* _TASK GOAL_
Working from the records below, repeat exactly the lines starting at the line that contains "intros Hpat [rest Hrest] Hk." and ending at the line that contains "Lemma fold_add_lang_count langs", inclusive.

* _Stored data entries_
Lemma rows_for_absent k (rows : list (string * R)) :
  k ∉ rows.*1 -> Pg.rows_for k rows = [].
Proof.
  unfold Pg.rows_for. induction rows as [|[k' r] rows IH]; simpl; [done|].
  intros Hk. apply not_elem_of_cons in Hk as [Hne Hk].
  rewrite filter_cons_False by (simpl; congruence). auto.
Qed.

Lemma rows_for_nonempty k (rows : list (string * R)) :
  k ∈ rows.*1 -> Pg.rows_for k rows <> [].
Proof.
  unfold Pg.rows_for. induction rows as [|[k' r] rows IH]; simpl.
  - intros H. by apply elem_of_nil in H.
  - intros H. destruct (decide (k' = k)) as [->|Hne].
    + rewrite filter_cons_True by done. done.
    + rewrite filter_cons_False by (simpl; congruence).
      apply elem_of_cons in H as [?|?]; [congruence|auto].
Qed.

(** Every row of the table after the statement is the stored row with
    the rows proposed under its key played onto it. *)
Lemma apply_rows_lookup (rows : list (string * R)) :
  forall (tbl : gmap string R) k,
    Pg.apply_rows merge tbl rows !! k
    = Pg.replay merge (tbl !! k) (Pg.rows_for k rows).
Proof.
  unfold Pg.apply_rows, Pg.replay, Pg.rows_for.
  induction rows as [|[k0 r0] rows IH]; intros tbl k; simpl; [done|].
  rewrite IH. destruct (decide (k0 = k)) as [->|Hne].
  - rewrite filter_cons_True by done. simpl. by rewrite lookup_insert_eq.
  - rewrite filter_cons_False by (simpl; congruence).
    by rewrite lookup_insert_ne.
Qed.

Lemma replay_is_Some (o : option R) rs :
  is_Some o \/ rs <> [] -> is_Some (Pg.replay merge o rs).
Proof.
  unfold Pg.replay. revert o. induction rs as [|r rs IH]; intros o; simpl.
  - intros [H|H]; [done|congruence].
  - intros _. apply IH. left. eauto.
Qed.

Lemma replay_None_inv (o : option R) rs :
  Pg.replay merge o rs = None -> o = None /\ rs = [].
Proof.
  intros H. destruct o as [x|].
  - destruct (replay_is_Some (Some x) rs) as [y Hy]; [left; eauto|]. congruence.
  - destruct rs as [|r rs]; [done|].
    destruct (replay_is_Some None (r :: rs)) as [y Hy]; [by right|]. congruence.
Qed.

Lemma apply_rows_dom (rows : list (string * R)) (tbl : gmap string R) :
  dom (Pg.apply_rows merge tbl rows) = dom tbl ∪ list_to_set rows.*1.
Proof.
  apply set_eq. intros k.
  rewrite elem_of_dom, apply_rows_lookup, elem_of_union, elem_of_dom,
    elem_of_list_to_set.
  split.
  - intros Hs. destruct (tbl !! k) eqn:E; [left; eauto|]. right.
    destruct (decide (k ∈ rows.*1)) as [|Hn]; [done|].
    rewrite rows_for_absent in Hs by done. simpl in Hs. by destruct Hs.
  - intros [H|H]; apply replay_is_Some; [by left|right].
    by apply rows_for_nonempty.
Qed.

End RowLoopFacts.

Section Statement.
Variable q : Pg.upsert_query.

Let merge := Pg.excluded_merge (Pg.q_set q).

(** What a statement that goes through has done. *)
Lemma exec_upsert_inv db page db' res :
  Pg.exec_upsert db q page = inr (db', res) ->
  exists T rows,
    db !! Pg.q_table q = Some T
    /\ Pg.keyed_all q page = inr rows
    /\ NoDup rows.*1
    /\ Pg.fk_violation db q T (Pg.apply_rows merge T rows) (Pg.flags_of T rows) = None
    /\ db' = <[Pg.q_table q := Pg.apply_rows merge T rows]> db
    /\ res = (if Pg.q_returning q then Some (Pg.flags_of T rows).*2 else None).
Proof.
  unfold Pg.exec_upsert. intros H.
  destruct (db !! Pg.q_table q) as [T|]; [|done].
  destruct (negb _); [done|].
  destruct (Pg.keyed_all q page) as [|rows]; [done|].
  destruct (Pg.upsert_rows _ T ∅ rows) as [|[T1 flags]] eqn:E; [done|].
  destruct (upsert_rows_inv _ _ _ _ _ E) as [Hnd Hf].
  rewrite (upsert_rows_ok _ _ _ _ Hnd Hf) in E. injection E as <- <-.
  fold merge in H.
  destruct (Pg.fk_violation db q T _ _) eqn:Hfk; [done|].
  injection H as <- <-. exists T, rows. done.
Qed.

(** When a statement goes through. *)
Lemma exec_upsert_ok db page T rows :
  db !! Pg.q_table q = Some T ->
  Pg.pk_column (Pg.schema (Pg.q_table q)) = Pg.q_conflict q ->
  Pg.keyed_all q page = inr rows ->
  NoDup rows.*1 ->
  Pg.fk_violation db q T (Pg.apply_rows merge T rows) (Pg.flags_of T rows) = None ->
  Pg.exec_upsert db q page
  = inr (<[Pg.q_table q := Pg.apply_rows merge T rows]> db,
         if Pg.q_returning q then Some (Pg.flags_of T rows).*2 else None).
Proof.
  intros HT Hpk Hkeyed Hnd Hfk. unfold Pg.exec_upsert.
  rewrite HT, Hpk, String.eqb_refl, Hkeyed. simpl.
  rewrite upsert_rows_ok; [|done|].
  - fold merge. by rewrite Hfk.
  - apply Forall_forall. intros k _. apply not_elem_of_empty.
Qed.
(** A pattern without choice reads its text and goes on. *)
Lemma m_flat pat rs s caps kc :
  Re.m (Re.cat_list (map Re.One pat ++ rs)) s caps kc =
  match Re.flat_match pat s with
  | Some rest => Re.m (Re.cat_list rs) rest caps kc
  | None => None
  end.
Proof.
  revert s. induction pat as [|a pat IH]; intros s; [done|].
  simpl. destruct s as [|c s]; [done|].
  destruct (Re.accepts a c); [apply IH|done].
Qed.

Lemma m_flat_group n pat s caps kc :
  Re.m (Re.Group n (Re.cat_list (map Re.One pat))) s caps kc =
  match Re.flat_match pat s with
  | Some rest => kc rest ((n, Re.consumed s rest) :: caps)
  | None => None
  end.
Proof.
  simpl. rewrite <- (app_nil_r (map Re.One pat)), m_flat.
  by destruct (Re.flat_match pat s).
Qed.

Lemma m_alt r1 r2 s caps kc :
  Re.m (Re.Alt r1 r2) s caps kc =
  match Re.m r1 s caps kc with
  | Some x => Some x
  | None => Re.m r2 s caps kc
  end.
Proof. done. Qed.
End MatcherFacts.

Lemma flat_match_text pat s rest :
  Re.flat_match pat s = Some rest ->
  exists t, s = t ++ rest /\
            Forall2 (fun a c => Re.accepts a c = true) pat t.
Proof.
  revert s. induction pat as [|a pat IH]; intros s; simpl.
  - intros [= ->]. by exists [].
  - destruct s as [|c s]; [done|].
    destruct (Re.accepts a c) eqn:Hc; [|done]. intros H.
    destruct (IH _ H) as (t & -> & Ht). exists (c :: t). split; [done|].
    by constructor.
Qed.

Lemma flat_match_of_text pat t rest :
  Forall2 (fun a c => Re.accepts a c = true) pat t ->
  Re.flat_match pat (t ++ rest) = Some rest.
Proof.
  induction 1 as [|a c pat t Hc _ IH]; simpl; [done|]. by rewrite Hc.
Qed.

(** The text of a literal pattern is the literal. *)
Lemma chr_text (l t : list ascii) :
  Forall2 (fun a c => Re.accepts a c = true) (map Re.Chr l) t <-> t = l.
Proof.
  split.
  - revert t. induction l as [|d l IH]; intros t H; simpl in H.
    + by apply Forall2_nil_inv_l in H.
    + apply Forall2_cons_inv_l in H as (c & t' & Hc & Ht & ->).
      simpl in Hc. apply Ascii.eqb_eq in Hc as ->. by rewrite (IH _ Ht).
  - intros ->. induction l as [|d l IH]; simpl; constructor; [|done].
    simpl. apply Ascii.eqb_refl.
Qed.

Lemma consumed_app (t rest : list ascii) : Re.consumed (t ++ rest) rest = t.
Proof.
  unfold Re.consumed. rewrite length_app.
  replace (length t + length rest - length rest) with (length t) by lia.
  by rewrite take_app_length.
Qed.

(** Every tuple of [scan] is a match at some place of the subject. *)
Lemma scan_match r s skip caps :
  caps ∈ Re.scan r s skip ->
  exists s' rest, Re.match_at r s' = Some (caps, rest).
Proof.
  revert skip. induction s as [|c s IH]; intros skip; simpl.
  - destruct skip; [|by intros ?%elem_of_nil].
    destruct (Re.match_at r []) as [[caps' rest]|] eqn:E;
      [|by intros ?%elem_of_nil].
    intros ->%list_elem_of_singleton. eauto.
  - destruct skip as [|n]; [|apply IH].
    destruct (Re.match_at r (c :: s)) as [[caps' rest]|] eqn:E; [|apply IH].
    intros [->|H]%elem_of_cons; [eauto|by eapply IH].
Qed.

Lemma scan_skip r (a b : list ascii) :
  Re.scan r (a ++ b) (length a) = Re.scan r b 0.
Proof. induction a as [|c a IH]; [done|apply IH]. Qed.

(** ** The pattern of the links *)

Lemma lits_flat (s : string) :
  Re.lits s = map Re.One (map Re.Chr (list_ascii_of_string s)).
Proof. unfold Re.lits. by rewrite map_map. Qed.

Lemma flat_match_longer_none (pat more : list Re.cset) (s : list ascii) :
  Re.flat_match pat s = None -> Re.flat_match (pat ++ more) s = None.
Proof.
  revert s. induction pat as [|a pat IH]; intros s; simpl; [done|].
  destruct s as [|c s]; [done|]. destruct (Re.accepts a c); [apply IH|done].
Qed.

Lemma installer_patterns_sub lang pat :
  pat ∈ installer_patterns lang -> pat ∈ lang_patterns lang.
Proof.
  unfold installer_patterns, lang_patterns.
  intros [->|[->|H]%elem_of_cons]%elem_of_cons.
  - left.
  - do 2 right. left.
  - by apply elem_of_nil in H.
Qed.

(** [lang_regexp] is the choice, in this order, between the pattern of the
    Windows installer, the same with the end of a signature, the pattern of
    the OS X installer, and the same with the end of a signature. *)
Lemma lang_regexp_flat i lang :
  exists exe dmg asc,
    installer_patterns lang = [exe; dmg] /\
    lang_patterns lang = [exe; exe ++ asc; dmg; dmg ++ asc] /\
    lang_regexp i lang =
      Re.Alt (Re.Group (3 + 4 * i + 0) (Re.cat_list (map Re.One exe)))
        (Re.Alt (Re.Group (3 + 4 * i + 1)
                   (Re.cat_list (map Re.One (exe ++ asc))))
           (Re.Alt (Re.Group (3 + 4 * i + 2) (Re.cat_list (map Re.One dmg)))
              (Re.Group (3 + 4 * i + 3)
                 (Re.cat_list (map Re.One (dmg ++ asc)))))).
Proof.
  exists (map Re.Chr (list_ascii_of_string lang) ++
          Re.Any :: map Re.Chr (list_ascii_of_string "exe")),
         (map Re.Chr (list_ascii_of_string lang) ++
          Re.Any :: map Re.Chr (list_ascii_of_string "dmg")),
         (Re.Any :: map Re.Chr (list_ascii_of_string "asc")).
  split; [done|]. split.
  - unfold lang_patterns. by rewrite <- !app_assoc.
  - unfold lang_regexp. rewrite !lits_flat.
    repeat f_equal; by rewrite ?map_app, <- ?app_assoc.
Qed.

Section LinkPattern.
Context {X : Type}.
Implicit Types (kc : list ascii -> Re.captures -> option X).

(** When what follows the choice always succeeds, the alternative taken is
    that of an installer: where the pattern of a signature matches, the
    pattern of its installer, which stands before, matches too. *)
Lemma lang_regexp_some i lang s caps kc x :
  (forall rest caps', is_Some (kc rest caps')) ->
  Re.m (lang_regexp i lang) s caps kc = Some x ->
  exists pat n rest,
    pat ∈ installer_patterns lang /\ Re.flat_match pat s = Some rest /\
    kc rest ((n, Re.consumed s rest) :: caps) = Some x.
Proof.
  intros Hk.
  destruct (lang_regexp_flat i lang) as (exe & dmg & asc & -> & _ & ->).
  rewrite !m_alt, !m_flat_group.
  destruct (Re.flat_match exe s) as [r0|] eqn:E0.
  { destruct (Hk r0 ((3 + 4 * i + 0, Re.consumed s r0) :: caps)) as [y Hy].
    rewrite Hy. intros [= <-]. exists exe, (3 + 4 * i + 0), r0.
    split; [left|done]. }
  rewrite (flat_match_longer_none exe asc s E0).
  destruct (Re.flat_match dmg s) as [r2|] eqn:E2.
  { destruct (Hk r2 ((3 + 4 * i + 2, Re.consumed s r2) :: caps)) as [y Hy].
    rewrite Hy. intros [= <-]. exists dmg, (3 + 4 * i + 2), r2.
    split; [right; left|done]. }
  by rewrite (flat_match_longer_none dmg asc s E2).
Qed.

Lemma lang_regexp_is_some i lang s caps kc pat :
  pat ∈ lang_patterns lang -> is_Some (Re.flat_match pat s) ->
  (forall rest caps', is_Some (kc rest caps')) ->
  is_Some (Re.m (lang_regexp i lang) s caps kc).
Proof.
  destruct (lang_regexp_flat i lang) as (exe & dmg & asc & _ & -> & ->).
  intros Hpat [rest Hrest] Hk.
  rewrite !m_alt, !m_flat_group.
  repeat match goal with
  | |- context [Re.flat_match ?p s] =>
      destruct (Re.flat_match p s) as [?|] eqn:?;
      [match goal with
       | |- context [kc ?r ?c] =>
           destruct (Hk r c) as [? ->]; eauto
       end|]
  end.
  repeat (apply elem_of_cons in Hpat as [->|Hpat]; [congruence|]).
  by apply elem_of_nil in Hpat.
Qed.
End LinkPattern.

Lemma fold_add_lang_snoc langs lang :
  fold_left add_lang (langs ++ [lang]) (O, Re.Eps) =
  add_lang (fold_left add_lang langs (O, Re.Eps)) lang.
Proof. by rewrite fold_left_app. Qed.

Lemma fold_add_lang_count langs :
  fst (fold_left add_lang langs (O, Re.Eps)) = length langs.
Proof.
  induction langs as [|lang langs IH] using rev_ind; [done|].
  rewrite fold_add_lang_snoc, length_app. simpl.
  destruct (fold_left add_lang langs (O, Re.Eps)) as [i r]. simpl in *. lia.
Qed.

Section FileNames.
Context {X : Type}.
Implicit Types (kc : list ascii -> Re.captures -> option X).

* _WRITTEN RESPONSE_
  intros Hpat [rest Hrest] Hk.
  rewrite !m_alt, !m_flat_group.
  repeat match goal with
  | |- context [Re.flat_match ?p s] =>
      destruct (Re.flat_match p s) as [?|] eqn:?;
      [match goal with
       | |- context [kc ?r ?c] =>
           destruct (Hk r c) as [? ->]; eauto
       end|]
  end.
  repeat (apply elem_of_cons in Hpat as [->|Hpat]; [congruence|]).
  by apply elem_of_nil in Hpat.
Qed.
End LinkPattern.

Lemma fold_add_lang_snoc langs lang :
  fold_left add_lang (langs ++ [lang]) (O, Re.Eps) =
  add_lang (fold_left add_lang langs (O, Re.Eps)) lang.
Proof. by rewrite fold_left_app. Qed.

Lemma fold_add_lang_count langs :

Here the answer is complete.